▶ _TASK REQUIREMENTS_: For the records below, reproduce exactly the line that contains "destruct o as [s'|m]." and all subsequent lines, with nothing left out and nothing added.

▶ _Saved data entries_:
========================================
(** The state after a service is gone. *)
Lemma inv_remove sig0 b U w s h o sg : inv sig0 b U w -> handles w !! s = Some h -> store w !! h = Some o ->
  leaves U (Service s) -> (s = PlatformServices -> g_platform_services w = None) ->
  sg = match o with Manager m => sig0 | Plain _ => signals w end ->
  inv sig0 b (U ∖ {[Service s]})
    (w <| signals := sg |> <| store := delete h (store w) |> <| history := history w ++ [Stopped (Service s)] |>
       <| handles := delete s (handles w) |>).
Proof using.
  intros [H1 H2 H3 H4 H5 H6 H7 H8 H9 H10] Hh Ho Hleaves Hplat ->. destruct (H4 _ _ Ho) as [Hk _].
  assert (kind o = s) as Hks by (destruct (H3 _ _ Hh) as (o' & Ho' & <-); by simplify_eq).
  assert (s = LifecycleManager -> exists m, o = Manager m) as Hman.
  { intros ->. destruct o as [s'|m]; [|by exists m]. cbn in Hks. subst s'. by apply H5 in Ho. }
  split; cbn; try done.
  - apply replay_stop; [done| |done]. apply H6. cbn. by rewrite Hh, bool_decide_true.
  - intros s' h' [Hne Hs']%lookup_delete_Some. destruct (H3 _ _ Hs') as (o' & Ho' & Hk'). exists o'. split; [|done].
    rewrite lookup_delete_ne; [done|]. intros <-. simplify_eq.
  - intros h' o' [Hne Ho']%lookup_delete_Some. destruct (H4 _ _ Ho') as [Hk' Hlt]. split; [|done].
    rewrite lookup_delete_ne; [done|]. intros E. rewrite <- E, Hh in Hk'. by simplify_eq.
  - intros h' [_ Ho']%lookup_delete_Some. by apply (H5 h').
  - intros p. rewrite elem_of_difference, elem_of_singleton, H6. destruct p as [s'| | | |]; cbn; [|split; [by intros [? _]|done]..].
    rewrite !bool_decide_eq_true, lookup_delete_is_Some. split; [intros [? Hne]; split; congruence|].
    intros [Hne ?]. split; congruence.
  - destruct (decide (s = PlatformServices)) as [Es|Es]; [left; by apply Hplat|].
    rewrite lookup_delete_ne by congruence. done.
  - intros h' m [Hne Ho']%lookup_delete_Some. destruct (H9 _ _ Ho') as [? ?]. split; [done|].
    destruct o as [s'|m']; [done|]. apply H4 in Ho' as [Hk' _]. cbn in Hk, Hk'. rewrite Hk in Hk'. by simplify_eq.
  - intros [E|Hn]%lookup_delete_None.
    + destruct (Hman E) as [m ->]. done.
    + destruct o; [by apply H10|done].
Qed.

Lemma wp_destroy sig0 b U w s h : inv sig0 b U w -> handles w !! s = Some h -> leaves U (Service s) ->
  (s = PlatformServices -> g_platform_services w = None) ->
  wp (destroy s h ;; clear s) (fun _ w' => inv sig0 b (U ∖ {[Service s]}) w') w.
Proof using.
  intros Hi Hh Hl Hp. destruct (i_handles _ _ _ _ Hi _ _ Hh) as (o & Ho & Hk).
  pose proof (inv_remove _ _ _ _ _ _ _ _ Hi Hh Ho Hl Hp eq_refl) as Hrem.
  apply wp_bind. unfold destroy. apply wp_bind. eapply wp_use_handle; [done|done|]. apply wp_bind, wp_gets. rewrite Ho.
  destruct o as [s'|m].
  - apply wp_bind, wp_ret, wp_bind, wp_modify, wp_modify, wp_modify. eapply core_inv_ext; [exact Hrem|..]; done.
  - destruct (i_managers _ _ _ _ Hi _ _ Ho) as [(Hinst & Hold & _ & _) _]. apply wp_bind. unfold uninstall_signal_handlers.
    rewrite Hinst. cbn [negb]. apply wp_modify, wp_bind, wp_modify, wp_modify, wp_modify. eapply core_inv_ext; [exact Hrem|..]; try done.
Qed.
========================================
▶ _TASK ANSWER_:
  destruct o as [s'|m].
  - apply wp_bind, wp_ret, wp_bind, wp_modify, wp_modify, wp_modify. eapply core_inv_ext; [exact Hrem|..]; done.
  - destruct (i_managers _ _ _ _ Hi _ _ Ho) as [(Hinst & Hold & _ & _) _]. apply wp_bind. unfold uninstall_signal_handlers.
    rewrite Hinst. cbn [negb]. apply wp_modify, wp_bind, wp_modify, wp_modify, wp_modify. eapply core_inv_ext; [exact Hrem|..]; try done.
Qed.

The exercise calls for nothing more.